Since $(U_n)$ is $k$-distributed, for any fixed $k$-dimensional rectangle, the limiting proportion of $m$ such that $(U_m, \dots, U_{m+k-1})$ lies in that rectangle tends to its volume.

Here, each $\bigcup_{\mathbf{j}} R_{\mathbf{j}}$ is a Riemann sum approximation of $[a_1,b_1) \times \cdots \times [a_k,b_k)$:

$$ \text{vol}\Big(\bigcup_{\mathbf{j}} R_{\mathbf{j}}\Big) = \prod_{i=1}^k \frac{\lfloor n b_i \rfloor - \lceil n a_i \rceil}{n} \to \prod_{i=1}^k (b_i - a_i) \quad \text{as } n \to \infty. $$

For large $n$, the union $\bigcup_{\mathbf{j}} R_{\mathbf{j}}$ differs from $[a_1,b_1) \times \cdots \times [a_k,b_k)$ by a "boundary layer" of volume at most $k/n$, which vanishes as $n \to \infty$.

Hence, by taking $n \to \infty$ first and then $N \to \infty$, we obtain

$$ \lim_{N \to \infty} S_n = \prod_{i=1}^k (b_i - a_i). $$

Step 5: Conclude $k$-distribution of $(V_n)$

We have shown that for any $k$-tuple of intervals $[a_i,b_i)$, the limiting proportion of $n$ such that

$$ (V_n, \dots, V_{n+k-1}) \in [a_1,b_1) \times \cdots \times [a_k,b_k) $$

is exactly

$$ \prod_{i=1}^k (b_i - a_i). $$

This verifies the definition of $k$-distribution for the sequence $(V_n)$.

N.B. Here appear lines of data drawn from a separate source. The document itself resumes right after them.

Lemma decode_later state codep c :
  cp_ok state codep -> state <> 0 -> next state c <> 1 ->
  let codep' := snd (decode state codep (uchar c)) in
  128 <= uchar c /\
  (next state c = 0 -> 128 <= codep') /\ (next state c <> 0 -> cp_ok (next state c) codep').
Proof.
  intros Hok Hs Hn codep'. unfold codep'.
  rewrite continue_codepoint; [|done|unfold cp_ok in Hok; lia]. clear codep'.
  unfold next in *. pose proof (uchar_range c) as Hr. unfold in_range in *.
  assert (Hm : forall lo, 128 <= lo <= uchar c -> uchar c <= 191 ->
    uchar c mod 64 = uchar c - 128).
  { intros lo Hlo Hhi. symmetry. apply (Z.mod_unique _ _ 2); lia. }
  destruct Hok as [->|[[-> Hc]|[[-> Hc]|[[[->| ->] [Hc Hc5]]|[[->|[->| ->]] [Hc Hc7]]]]]]; try done;
    simpl in *; destruct (_ && _) eqn:E; try done; unbool;
    rewrite (Hm 128) by lia; (split; [lia|]); (split; [lia|]); intros _; unfold cp_ok; lia.
Qed.

(** The bytes the decoder accepts from a state on. *)
Fixpoint accepts (state : Z) (s : str) : bool :=
  match s with
  | [] => state =? 0
  | c :: s' => if next state c =? 1 then false else accepts (next state c) s'
  end.

(** Escaping works byte by byte. *)
Definition escape_byte (c : ascii) : str := escape_codepoint (uchar c) c.

Lemma escape_high codepoint c : 128 <= codepoint -> escape_codepoint codepoint c = [c].
Proof.
  intros Hc. unfold escape_codepoint.
  repeat match goal with |- context [codepoint =? ?k] => rewrite (proj2 (Z.eqb_neq codepoint k)) by lia end.
  by rewrite (proj2 (Z.leb_gt codepoint 31)) by lia.
Qed.

Lemma decode_ascii codep c : next 0 c = 0 -> snd (decode 0 codep (uchar c)) = uchar c.
Proof. byte_cases c; vm_compute; congruence. Qed.

Lemma next_high c : next 0 c <> 0 -> 128 <= uchar c.
Proof. byte_cases c; vm_compute; intros; congruence. Qed.

(** One accepted or incomplete byte: what it writes and where the decoder is. *)
Lemma decode_step state codep c :
  cp_ok state codep -> next state c <> 1 ->
  (next state c = 0 -> escape_codepoint (snd (decode state codep (uchar c))) c = escape_byte c) /\
  (next state c <> 0 -> escape_byte c = [c]) /\
  cp_ok (next state c) (snd (decode state codep (uchar c))).
Proof.
  intros Hok H1. destruct (decide (state = 0)) as [->|Hs].
  - split; [intros H0; by rewrite decode_ascii|]. split.
    + intros H0. apply escape_high. by apply next_high.
    + destruct (decide (next 0 c = 0)) as [->|H0]; [by left|].
      by apply (decode_first c (next 0 c) eq_refl).
  - destruct (decode_later state codep c Hok Hs H1) as (Hc & H0 & Hok').
    unfold escape_byte. rewrite (escape_high (uchar c)) by done.
    split; [intros E; apply escape_high; auto|]. split; [done|].
    destruct (decide (next state c = 0)) as [->|]; [by left|auto].
Qed.

(** ** The buffer *)

(** How many bytes of a code point can have been stored in a state. *)
Definition pending (state : Z) : Z :=
  if state =? 0 then 0 else if state =? 2 then 3 else if state <=? 5 then 2 else 1.

Lemma pending_next state codep c :
  cp_ok state codep -> next state c <> 0 -> next state c <> 1 -> pending state + 1 <= pending (next state c) <= 3.
Proof.
  intros Hok. unfold next, cp_ok in *.
  destruct Hok as [->|[[-> _]|[[-> _]|[[[->| ->] _]|[[->|[->| ->]] _]]]]]; cbn [Z.eqb Pos.eqb];
    repeat case_match; cbn; done || lia.
Qed.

$$ \boxed{\text{If $(U_n)$ is $k$-distributed, then $(V_n)$ is $k$-distributed.}} $$

∎

Step 6: Remarks

The crucial point is that the union of small rectangles $\bigcup_{\mathbf{j}} R_{\mathbf{j}}$ approximates the target interval exactly in volume as $n \to \infty$.
This avoids the error in the previous solution, which incorrectly applied $k$-distribution to a number of rectangles growing with $n$.
The limiting argument is essentially a Riemann sum approximation, which rigorously justifies the passage from the discrete sequence $V_n$ to the continuous measure.